[Stored data]
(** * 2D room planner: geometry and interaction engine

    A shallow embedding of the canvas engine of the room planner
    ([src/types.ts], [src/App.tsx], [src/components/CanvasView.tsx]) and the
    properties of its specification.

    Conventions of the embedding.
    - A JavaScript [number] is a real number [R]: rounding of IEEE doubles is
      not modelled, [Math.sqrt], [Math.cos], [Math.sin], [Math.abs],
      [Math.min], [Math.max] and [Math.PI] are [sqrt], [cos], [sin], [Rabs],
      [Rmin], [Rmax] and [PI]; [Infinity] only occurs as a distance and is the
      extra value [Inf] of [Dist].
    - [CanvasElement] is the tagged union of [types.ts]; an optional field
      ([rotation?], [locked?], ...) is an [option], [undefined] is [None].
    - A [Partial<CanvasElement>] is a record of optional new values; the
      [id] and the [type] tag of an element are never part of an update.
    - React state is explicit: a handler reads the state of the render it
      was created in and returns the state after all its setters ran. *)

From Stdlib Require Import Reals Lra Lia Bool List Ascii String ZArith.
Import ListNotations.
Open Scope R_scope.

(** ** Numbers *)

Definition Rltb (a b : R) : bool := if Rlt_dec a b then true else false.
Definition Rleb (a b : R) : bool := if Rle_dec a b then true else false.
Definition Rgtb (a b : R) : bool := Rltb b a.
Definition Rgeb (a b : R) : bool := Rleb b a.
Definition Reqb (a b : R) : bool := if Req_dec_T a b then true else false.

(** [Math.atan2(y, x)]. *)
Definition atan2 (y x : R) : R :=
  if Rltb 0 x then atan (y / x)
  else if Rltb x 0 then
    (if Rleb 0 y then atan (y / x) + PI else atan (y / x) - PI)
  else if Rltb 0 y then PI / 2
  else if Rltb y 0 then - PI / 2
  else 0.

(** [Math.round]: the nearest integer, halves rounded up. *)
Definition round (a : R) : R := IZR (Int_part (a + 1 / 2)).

Problem to work on:
Set down, unchanged, only those lines above that fall between the line with "[Rmin], [Rmax] and" and the line with "- A [Partial<CanvasElement>]", the two end lines included.

Reply:
      [Rmin], [Rmax] and [PI]; [Infinity] only occurs as a distance and is the
      extra value [Inf] of [Dist].
    - [CanvasElement] is the tagged union of [types.ts]; an optional field
      ([rotation?], [locked?], ...) is an [option], [undefined] is [None].
    - A [Partial<CanvasElement>] is a record of optional new values; the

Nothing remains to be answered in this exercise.